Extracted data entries
(* ===== verification/RuntimeNormalizationFacts.v ===== *)
(** What the normalization parser guarantees: it terminates on every text, admits only
    valid fields from texts within its limits, and reads every valid record back from a
    printed one, with its extensions and in any order of the members. *)

From S2P Require Import Prelude Json JsonFacts Pdu DeviceId DeviceIdTolerant TcpAdu TcpOwner Coalescing RuntimeAcquisition RuntimeNormalization RuntimeAcquisitionFacts RuntimeAcquisitionProps.

(** * Termination *)

Lemma read_key_shorter first text key rest :
  read_key first text = Some (key, rest) -> (length rest < length text)%nat.
Proof.
  unfold read_key. pose proof (skip_space_length text) as Hs.
  destruct (skip_space text) as [|c t]; [done|]. case_test; [done|].
  pose proof (skip_space_length t) as Ht. cbn in Hs.
  destruct first; [|destruct (skip_space t) as [|q u] eqn:E; [done|]]; case_test; try done;
    intros H%decode_string_shorter; cbn in *; lia.
Qed.

Lemma member_value_shorter text raw rest :
  read_member_value text = Some (raw, rest) -> (length rest < length text)%nat.
Proof.
  unfold read_member_value. pose proof (skip_space_length text) as Hs.
  destruct (skip_space text) as [|c t]; [done|]. case_test; [|done].
  intros H%decode_raw_shorter. cbn in Hs. lia.
Qed.

(** What a turn of the loop has read. *)
Lemma decode_member_inv limits first values extensions text values' extensions' rest :
  decode_member limits first values extensions text = Some (values', extensions', rest) ->
  exists key mid raw,
    read_key first text = Some (key, mid) /\ read_member_value mid = Some (raw, rest) /\
    key <> [] /\ utf8_valid key = true /\ values !! key = None /\
    values' = <[key := raw]> values /\
    extensions' = (if required key then extensions else extensions + 1) /\
    (required key = false -> extension_fits limits extensions' key raw = true).
Proof.
  unfold decode_member. destruct (read_key first text) as [[key mid]|]; cbn; [|done].
  case_test; [done|]. destruct (read_member_value mid) as [[raw rest0]|] eqn:Hv; cbn; [|done].
  case_test; [done|]. intros [= <- <- <-]. exists key, mid, raw. bool_hyps. conj; try done.
  - by apply eq_None_not_Some.
  - intros Hq. rewrite Hq in *. cbn in *. by bool_hyps.
Qed.

Lemma decode_members_total fuel limits first values extensions text :
  (length text < fuel)%nat -> is_Some (decode_members fuel limits first values extensions text).
Proof.
  revert first values extensions text. induction fuel as [|fuel IH]; intros first values extensions text Hl; [lia|].
  cbn. case_test; [|by case_test].
  destruct (decode_member _ _ _ _ _) as [[[v e] t]|] eqn:E; [|done].
  apply decode_member_inv in E as (key & mid & raw & H1%read_key_shorter & H2%member_value_shorter & _).
  apply IH. lia.
Qed.

Lemma decode_object_total limits encoded : is_Some (decodeNormalizationObject limits encoded).
Proof.
  unfold decodeNormalizationObject. destruct (skip_space encoded) as [|c rest]; [done|].
  case_test; [|done]. apply decode_members_total. lia.
Qed.

(** * Bytes and strings *)

Lemma string_bytes_u8 s : Forall u8 (string_bytes s).
Proof.
  unfold string_bytes. apply Forall_fmap, Forall_forall. intros c _. unfold u8. cbn.
  pose proof (Ascii.nat_ascii_bounded c). lia.
Qed.

Lemma zlen_string_bytes s : zlen (string_bytes s) = slen s.
Proof.
  unfold zlen, slen, string_bytes. rewrite length_fmap. f_equal.
  induction s as [|c s IH]; cbn; [done|]. by rewrite IH.
Qed.

Lemma bytes_string_bytes s : bytes_string (string_bytes s) = s.
Proof.
  unfold bytes_string, string_bytes. induction s as [|c s IH]; cbn; [done|]. f_equal; [|exact IH].
  rewrite Nat2Z.id. apply Ascii.ascii_nat_embedding.
Qed.

Lemma string_bytes_string l : Forall u8 l -> string_bytes (bytes_string l) = l.
Proof.
  unfold bytes_string, string_bytes. induction 1 as [|c l Hc Hl IH]; cbn; [done|]. f_equal; [|exact IH].
  unfold u8 in Hc. rewrite Ascii.nat_ascii_embedding by lia. lia.
Qed.

Lemma skip_space_u8 text : Forall u8 text -> Forall u8 (skip_space text).
Proof. induction 1 as [|c l Hc Hl IH]; cbn; [done|]. case_test; [done|]. by constructor. Qed.

Lemma trim_left_u8 text : Forall u8 text -> Forall u8 (trim_left text).
Proof. induction 1 as [|c l Hc Hl IH]; cbn; [done|]. case_test; [done|]. by constructor. Qed.

Lemma trim_space_u8 text : Forall u8 text -> Forall u8 (trim_space text).
Proof.
  intros H. unfold trim_space. by apply Forall_rev, trim_left_u8, Forall_rev, trim_left_u8.
Qed.

Lemma decode_raw_u8 text value rest :
  decode_raw text = Some (value, rest) -> Forall u8 text -> Forall u8 value /\ Forall u8 rest.
Proof.
  unfold decode_raw. destruct (read_value _ _ _) as [[v r]|] eqn:E; cbn; [|done]. intros [= <- <-].
  apply read_value_app in E as ->. intros [H1 H2]%Forall_app. split; [by apply skip_space_u8|done].
Qed.

Lemma encode_rune_u8 r : 0 <= r < 0x110000 -> Forall u8 (encode_rune r).
Proof.
  intros Hr. unfold encode_rune. pose proof (Z.mod_pos_bound r 0x40 ltac:(lia)).
  pose proof (Z.mod_pos_bound (r / 0x40) 0x40 ltac:(lia)).
  pose proof (Z.mod_pos_bound (r / 0x1000) 0x40 ltac:(lia)).
  pose proof (Z.div_pos r 64). pose proof (Z.div_pos r 4096). pose proof (Z.div_pos r 262144).
  repeat case_test; bool_hyps; repeat (apply Forall_cons; split); try apply Forall_nil; unfold u8; try lia.
  - assert (r / 64 < 32) by (apply Z.div_lt_upper_bound; lia). lia.
  - assert (r / 4096 < 16) by (apply Z.div_lt_upper_bound; lia). lia.
  - assert (r / 262144 < 5) by (apply Z.div_lt_upper_bound; lia). lia.
Qed.

Lemma hex_value_bound c h : hex_value c = Some h -> 0 <= h < 16.
Proof. unfold hex_value, is_digit. repeat case_test; intros [= <-]; bool_hyps; lia. Qed.

Lemma getu4_bound h1 h2 h3 h4 r : getu4 h1 h2 h3 h4 = Some r -> 0 <= r < 0x10000.
Proof.
  unfold getu4. destruct (hex_value h1) eqn:E1, (hex_value h2) eqn:E2, (hex_value h3) eqn:E3, (hex_value h4) eqn:E4; cbn; try done.
  intros [= <-]. apply hex_value_bound in E1, E2, E3, E4. lia.
Qed.

Lemma low_half_bound rr s x : low_half rr s = Some x -> 0 <= x < 0x110000.
Proof.
  unfold low_half. do 6 (destruct s as [|? s]; [done|]). case_test; [|done].
  destruct (getu4 _ _ _ _); cbn; [|done]. unfold decode_pair. case_test; [|done].
  intros [= <-]. bool_hyps. lia.
Qed.

Lemma unescape_u8 c b : unescape c = Some b -> u8 c -> u8 b.
Proof. unfold unescape, u8. repeat case_test; intros [= <-]; lia. Qed.

Lemma unquote_u8 s t : Forall u8 s -> unquote s = Some t -> Forall u8 t.
Proof.
  remember (length s) as n eqn:Hn. revert s t Hn. induction (lt_wf n) as [n _ IH]. intros s t Hn Hs.
  assert (Hgo : forall p s', (length s' < n)%nat -> Forall u8 s' -> Forall u8 p ->
    app p <$> unquote s' = Some t -> Forall u8 t).
  { intros p s' Hl Hs' Hp H. destruct (unquote s') as [u|] eqn:E; [|done]. injection H as <-.
    apply Forall_app. split; [done|]. by eapply (IH (length s')). }
  assert (Hrep : Forall u8 replacement) by (apply encode_rune_u8; lia).
  destruct s as [|c s]; [by intros [= <-]|]. apply Forall_cons in Hs as [Hc Hs]. cbn [unquote length] in *.
  case_test.
  { destruct s as [|e s]; [done|]. apply Forall_cons in Hs as [He Hs]. cbn [length] in *. case_test.
    - do 4 (destruct s as [|? s]; [done|]). repeat (apply Forall_cons in Hs as [? Hs]). cbn [length] in *.
      destruct (getu4 _ _ _ _) as [rr|] eqn:Eg; cbn; [|done]. apply getu4_bound in Eg.
      case_test; [|apply Hgo; [lia|done|apply encode_rune_u8; lia]].
      destruct (low_half rr s) as [x|] eqn:El; [|by apply (Hgo replacement); [lia|..]].
      apply low_half_bound in El.
      do 6 (destruct s as [|? s]; [by apply (Hgo replacement); [cbn; lia|..]|]).
      repeat (apply Forall_cons in Hs as [? Hs]). cbn [length] in *.
      apply Hgo; [lia|done|by apply encode_rune_u8].
    - destruct (unescape e) as [b|] eqn:Eu; cbn; [|done]. apply (Hgo [b]); [lia|done|].
      constructor; [by eapply unescape_u8|constructor]. }
  case_test; [done|].
  destruct (rune_width (c :: s)) as [|[|[|[|[|]]]]]; try by apply (Hgo replacement); [lia|..].
  - apply (Hgo [c]); [lia|done|by repeat (apply Forall_cons; split)].
  - destruct s as [|b1 s]; [by apply (Hgo replacement); [cbn; lia|..]|]. repeat (apply Forall_cons in Hs as [? Hs]).
    cbn [length] in *. apply Hgo; [lia|done|by repeat (apply Forall_cons; split)].
  - do 2 (destruct s as [|? s]; [by apply (Hgo replacement); [cbn in *; lia|..]|]). repeat (apply Forall_cons in Hs as [? Hs]).
    cbn [length] in *. apply Hgo; [lia|done|by repeat (apply Forall_cons; split)].
  - do 3 (destruct s as [|? s]; [by apply (Hgo replacement); [cbn in *; lia|..]|]). repeat (apply Forall_cons in Hs as [? Hs]).
    cbn [length] in *. apply Hgo; [lia|done|by repeat (apply Forall_cons; split)].
Qed.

WHAT YOU SHOULD DO - Line count for "exact": state how many lines of the records contain it, and give only the number.

ANSWER TO THE PROBLEM - 2